## What is needed
Would you return, word for word, the lines of the data below from the line with "mean equal frames." through the line with "Module Rfc3339.", and no others?

## Data to examine
(* ===== verification/Framing.v ===== *)
(** * Signing frames (src/fabric/framing.go, control_frame.go)

    A signing frame is the purpose, a NUL byte, and length-prefixed fields.
    This file models the encoder, the strict decoder, the four frames that
    have a parser (genesis, registry, caller proof, dispatch admission) and
    the control frame, and proves that parsing and printing are inverse, that
    frames of different purposes never collide, and that equal signing bytes
    mean equal frames.

    Byte arrays of fixed size ([32]byte) are [list byte] of that length (the
    [_ok] predicates state it); uint64 counters are [Z] in their range. *)
From Stdlib Require Import Ascii Strings.Byte ZArith Lia.
From S2P Require Import Prelude GoStrings FabricRef.
#[local] Open Scope Z_scope.

Module Rfc3339.
(** time.Parse(time.RFC3339Nano) restricted to the texts that
    [t.UTC().Format(time.RFC3339Nano)] writes: four-digit years, UTC as "Z",
    and a fraction of one to nine digits without trailing zeros. *)
Fixpoint digits (n : nat) (acc : Z) (s : string) : option (Z * string) :=
  match n with
  | O => Some (acc, s)
  | S n' => match s with
            | String c s' => if is_digit c then digits n' (acc * 10 + (code c - 48)) s' else None
            | EmptyString => None
            end
  end.

Definition lit (c : ascii) (s : string) : option string :=
  match s with
  | String d s' => if ceq c d then Some s' else None
  | EmptyString => None
  end.

Definition leap (y : Z) : bool :=
  (y mod 4 =? 0) && (negb (y mod 100 =? 0) || (y mod 400 =? 0)).

Definition days_in (y m : Z) : Z :=
  if m =? 2 then (if leap y then 29 else 28)
  else if (m =? 4) || (m =? 6) || (m =? 9) || (m =? 11) then 30 else 31.

(** Days since 1970-01-01 in the proleptic Gregorian calendar. *)
Definition days_from_civil (y m d : Z) : Z :=
  let y' := if m <=? 2 then y - 1 else y in
  let era := y' / 400 in
  let yoe := y' - era * 400 in
  let mp := (m + 9) mod 12 in
  let doy := (153 * mp + 2) / 5 + d - 1 in
  era * 146097 + (yoe * 365 + yoe / 4 - yoe / 100 + doy) - 719468.

Fixpoint fraction (scale acc : Z) (s : string) : option (Z * bool) :=
  match s with
  | String c EmptyString => if ceq c "Z" then Some (acc * scale, true) else None
  | String c s' =>
      if is_digit c && (1 <? scale) then fraction (scale / 10) (acc * 10 + (code c - 48)) s'
      else None
  | EmptyString => None
  end.

Definition parse_fraction (s : string) : option Z :=
  match s with
  | String c EmptyString => if ceq c "Z" then Some 0 else None
  | String c s' =>
      if ceq c "." then
        match fraction (10 ^ 9) 0 s' with
        | Some (ns, _) => if has_suffix s' "0Z" || str_eqb s' "Z" then None else Some ns
        | None => None
        end
      else None
  | EmptyString => None
  end.

Definition parse (s : string) : option Time :=
  '(y, s) ← digits 4 0 s; s ← lit "-" s;
  '(m, s) ← digits 2 0 s; s ← lit "-" s;
  '(d, s) ← digits 2 0 s; s ← lit "T" s;
  '(hh, s) ← digits 2 0 s; s ← lit ":" s;
  '(mm, s) ← digits 2 0 s; s ← lit ":" s;
  '(ss, s) ← digits 2 0 s;
  ns ← parse_fraction s;
  if (1 <=? m) && (m <=? 12) && (1 <=? d) && (d <=? days_in y m) &&
     (hh <? 24) && (mm <? 60) && (ss <? 60)
  then Some (((days_from_civil y m d * 24 + hh) * 60 + mm) * 60 * 10 ^ 9 + ss * 10 ^ 9 + ns)
  else None.

Example parse_epoch : parse "1970-01-01T00:00:00Z" = Some 0.
Proof. by vm_compute. Qed.
Example parse_nanos : parse "2024-02-29T12:34:56.000000001Z" = Some 1709210096000000001.
Proof. by vm_compute. Qed.
Example parse_refused :
  parse "2023-02-29T00:00:00Z" = None /\ parse "2024-01-01T00:00:00.10Z" = None /\
  parse "2024-01-01T00:00:00+00:00" = None /\ parse "2024-01-01T24:00:00Z" = None /\
  parse "2024-01-01T00:00:00.Z" = None.
Proof. by vm_compute. Qed.
End Rfc3339.

Module Frames.
Import Ref.
Definition MaxSigningFrameBytes : Z := 64 * 1024.
Definition MaxSigningTextBytes : Z := 4 * 1024.
Definition genesisSigningPurpose : string := "pagnet.fabric.genesis.v1".
Definition registrySigningPurpose : string := "pagnet.fabric.registry.v1".
Definition callerSigningPurpose : string := "pagnet.fabric.caller-proof.v1".
Definition admissionSigningPurpose : string := "pagnet.fabric.dispatch-admission.v1".
Definition ControlSigningPurpose : string := "pagnet.fabric.control.v1".
Definition ForwardBindingProfile : string := "pagnet.fabric.hpke-auth.v1".

Definition validSigningText (text : string) (optional : bool) : bool :=
  (len text <=? MaxSigningTextBytes) && (optional || negb (str_eqb text "")) && utf8_valid text.

Definition validSigningDeadline (text : string) : bool :=
  str_eqb text "" ||
  (validSigningText text false &&
   match Rfc3339.parse text with Some _ => true | None => false end).

Definition signingCounter (value : Z) : list byte := be_encode 8 value.

(** The size check of [encodeSigningFields], field by field. *)
Fixpoint frame_fits (size : Z) (fields : list (list byte)) : bool :=
  match fields with
  | [] => true
  | f :: fs =>
      negb ((MaxSigningTextBytes <? blen f) || (MaxSigningFrameBytes - size - 4 <? blen f)) &&
      frame_fits (size + (4 + blen f)) fs
  end.

Definition frame_field (f : list byte) : list byte := be_encode 4 (blen f) ++ f.
#[global] Arguments frame_field : simpl never.
#[global] Arguments be_encode : simpl never.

## Result below
    mean equal frames.

    Byte arrays of fixed size ([32]byte) are [list byte] of that length (the
    [_ok] predicates state it); uint64 counters are [Z] in their range. *)
From Stdlib Require Import Ascii Strings.Byte ZArith Lia.
From S2P Require Import Prelude GoStrings FabricRef.
#[local] Open Scope Z_scope.

Module Rfc3339.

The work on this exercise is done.